そうしている間に、シオンは色々と紙に書き込んでいた。
「……何それ?」
「ああ、ちょっと整理中ですが、作戦はあります」
戦力が少ないのなら。
「作ればいいんですよ、戦力」
◆◆◆◆◆◆◆◆◆◆◆
「じゃあ、今日のスケジュールを発表します!」
シオンが船長なので、こういったものも船長の役割である。
「地図かける人!」
「……多少」
シオンが聞くと、1人の男性が手を挙げた。
「ざっとでいいから、地図をお願いします!」
「……はい」
「次、土木関係の事ができる人は、海岸近くの3ヶ所に――適当でいいので、崩れないように見張り台を! 残った人は、食料をとっていく人と、僕達の開拓する人とで別れてもらいます! トイレはこの船の中にありました!」
「……トイレは必要?」
「うんうん」
シェロに突っ込まれたが、トイレは重要だと思う。
「日が暮れる前に帰ってきて下さい!」
こうして、客室にいた人たち全員が行動をし始めた。シオンとシェロも、カーボベルやリシュリュー等を引き連れ、外へと続く扉を開ける。
外に出ると、小型の巡洋艦が1隻、隣に置いてあった。今回は、その巡洋艦の中を調べてから、シオン達が乗っていた──そう、戦艦の中も調べることにしていた。

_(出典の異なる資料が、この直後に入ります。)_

(** The saved manifest is a function of the source tree alone. *)
Lemma saved_manifest_of e mf fs r :
  build_site e mf fs = Some r -> saved r = Stored (manifest_of e).
Proof.
  intros Hb. apply build_site_inv in Hb as (fs0 & st1 & st2 & _ & H1 & H2 & ->).
  cbv zeta in *.
  destruct (generate_html_spec e (load_manifest mf)
              (fst (check_theme e (load_manifest mf))) st2)
    as (_ & _ & _ & _ & -> & _).
  f_equal.
  apply process_all_spec in H1 as (Hs1 & Hm1 & _). simpl in Hm1.
  rewrite (check_theme_snd e _ empty_dict_manifest) in Hm1. fold (manifest_of e) in Hm1.
  rewrite <- Hm1. apply (reconcile_all_keeps_manifest _ _ _ _ H2).
  - rewrite Hm1. apply manifest_of_posts_some.
  - intros p Hp Hk. rewrite Hm1 in Hk. apply manifest_of_keys in Hk.
    apply elem_of_elements in Hp. unfold deleted_paths in Hp.
    rewrite Hs1 in Hp. simpl in Hp. set_solver.
Qed.




(** ** Strings: where a written page lands *)

Module StrFacts.

Lemma app_cons a s t : String a s +:+ t = String a (s +:+ t).
Proof. reflexivity. Qed.

Lemma app_nil_r s : s +:+ "" = s.
Proof. induction s as [|a s IH]; [done|]. by rewrite app_cons, IH. Qed.

Lemma app_assoc s t u : (s +:+ t) +:+ u = s +:+ (t +:+ u).
Proof. induction s as [|a s IH]; [done|]. by rewrite !app_cons, IH. Qed.

Lemma length_app s t : String.length (s +:+ t) = String.length s + String.length t.
Proof. induction s as [|a s IH]; [done|]. rewrite app_cons. simpl. by rewrite IH. Qed.

Lemma rev_app_spec s : forall t, String.rev_app s t = String.rev s +:+ t.
Proof.
  unfold String.rev. induction s as [|a s IH]; intros t; simpl; [done|].
  rewrite (IH (String a t)), (IH (String a "")). by rewrite app_assoc.
Qed.

Lemma rev_cons a s : String.rev (String a s) = String.rev s +:+ String a "".
Proof. unfold String.rev at 1. simpl. apply rev_app_spec. Qed.

Lemma split_go_free c b : forall cur,
  Str.free_of c b = true -> Str.split_go c cur b = [String.rev cur +:+ b].
Proof.
  induction b as [|a b IH]; intros cur Hb; simpl in *.
  - by rewrite app_nil_r.
  - apply andb_true_iff in Hb as [Ha Hb]. apply negb_true_iff in Ha.
    rewrite Ha, IH by done. by rewrite rev_cons, app_assoc.
Qed.

(** Splitting [x ++ b] for a [b] without separator: the last piece ends
    with [b]. *)
Lemma split_go_app c b x : forall cur,
  Str.free_of c b = true ->
  exists pre y, Str.split_go c cur (x +:+ b) = pre ++ [y +:+ b].
Proof.
  induction x as [|a x IH]; intros cur Hb.
  - exists [], (String.rev cur). by apply split_go_free.
  - rewrite app_cons. simpl. destruct (Ascii.eqb a c).
    + destruct (IH EmptyString Hb) as (pre & y & ->).
      by exists (String.rev cur :: pre), y.
    + apply IH, Hb.
Qed.

End StrFacts.

Lemma to_path_index x : ends_index (FS.to_path (x +:+ "index.html")).
Proof.
  unfold FS.to_path, Str.split.
  destruct (StrFacts.split_go_app "/"%char "index.html" x EmptyString eq_refl)
    as (pre & y & ->).
  rewrite filter_app. exists (filter (fun c => c <> "") pre), y. f_equal.
  rewrite filter_cons_True; [done|].
  intros E. apply (f_equal String.length) in E.
  rewrite StrFacts.length_app in E. simpl in E. lia.
Qed.

(** [os.path.join(output_dir, 'index.html')] *)
Lemma join_index_ends d : ends_index (FS.to_path (Path.join d ["index.html"])).
Proof.
  unfold Path.join, Path.join2. simpl.
  destruct (_ || _).
  - apply to_path_index.
  - replace (d +:+ "/" +:+ "index.html") with ((d +:+ "/") +:+ "index.html")
      by apply StrFacts.app_assoc.
    apply to_path_index.
Qed.

Lemma ends_index_last p :
  ends_index p -> exists z, last p = Some z /\ 10 <= String.length z.
Proof.
  intros (pre & y & ->). exists (y +:+ "index.html"). split; [apply last_snoc|].
  rewrite StrFacts.length_app. simpl. lia.
Qed.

しかし、どうしたいのかがイマイチ分からない。 その『黒十字軍』だ。
「うーん……分からないわね」
聞いてみると、シェロにもそう言われた。
「たぶん、どこかのくにのえんしゅうとかっすかね?」
リシュリューはそう考えた。 幼いのに頭がよく回る子だ。
「確かに、あるかもな、それ」
カーボベルもそれには同感であった。
「それにしてはやりすぎじゃない? 最新鋭の兵器なんて持ち出しちゃって」
「うーん……そうなんっすよね」
リシュリューは船内の地図を書いているのだが、ペンが勝手に動いているようで怖い。
「……まさか──」
「シェロ? 心当たりとかあるの?」
「いや、大丈夫よ」
シオンの問にシェロはそう返した。
しかし、シェロの考えていたことが当たっていることなど、今は誰も知らない──
◆◆◆◆◆◆◆◆◆◆◆
2日目から8日目は、戦闘力のない人たちのための射撃訓練である。
まぁ、その他諸々もあるが。
その間に、シオンは作戦を作り終わっていた。
「……誰も『死なない』ようにするのね。 あなたらしいような気もするわ」
シェロはシオンが作戦を見せると、クスッと笑っていた。
「頑張るから期待しててね、シオン船長」
「冷やかさないでよ……」
「ふふ、ごめんごめん」
シェロは完全に後衛任務である。シオンは戦艦の操縦である。燃料タンクには魔法がかかっていて、使うことが出来なかったのだが、作戦当日には使えるようになるらしい。
「と、いうことよ。気合い入れて行きましょう!」
9日目の夜。
シオンが作戦を告げた後、シェロはそう言った。
最初は弱音しか吐いていなかった40名は、今では盛り上がっていた。 建前だけかもしれないが。
シェロはシオンが決め台詞を言おうとする前に、決め台詞をシオンから奪い取るようにしっかりと吐いたのであった。